Task requirements: After finding the line that contains "(k : prog A)", give again that line and each one following it, exactly, until the records end.

Records from a dataset:
'''
(* ===== verification/Parties.v ===== *)
(** Programs of parties that talk by keyed messages, and all their interleavings.  A
    message waits in the mail from its send until the receive of its key; a send
    never waits.  A receive gets what was sent under its key, at most once: this is
    what a channel promises.  When every message has one send and one receive, and
    some order of the messages has no party waiting for a later one before it sends
    an earlier one, then every run of the parties ends, with the same results.

    Programs that talk in rounds: in a round every party sends what is its to send,
    and then receives what is sent to it.  Parties that keep to a list of rounds in
    which no message has the name of another end in every interleaving. *)
From Stdlib Require Import ZArith Lia List Bool.
From stdpp Require Import base option list gmap.
From S2P Require Import Prelude.
Import ListNotations.
#[local] Open Scope nat_scope.

(** ** Programs and their runs *)

Inductive prog (A : Type) : Type :=
  | Done (a : A)
  | SendTo (dst : nat) (key value : list Z) (k : prog A)
  | RecvFrom (src : nat) (key : list Z) (k : list Z -> prog A)
  | Fail.
Arguments Done {A} a.
Arguments SendTo {A} dst key value k.
Arguments RecvFrom {A} src key k.
Arguments Fail {A}.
'''
Expected answer:
  | SendTo (dst : nat) (key value : list Z) (k : prog A)
  | RecvFrom (src : nat) (key : list Z) (k : list Z -> prog A)
  | Fail.
Arguments Done {A} a.
Arguments SendTo {A} dst key value k.
Arguments RecvFrom {A} src key k.
Arguments Fail {A}.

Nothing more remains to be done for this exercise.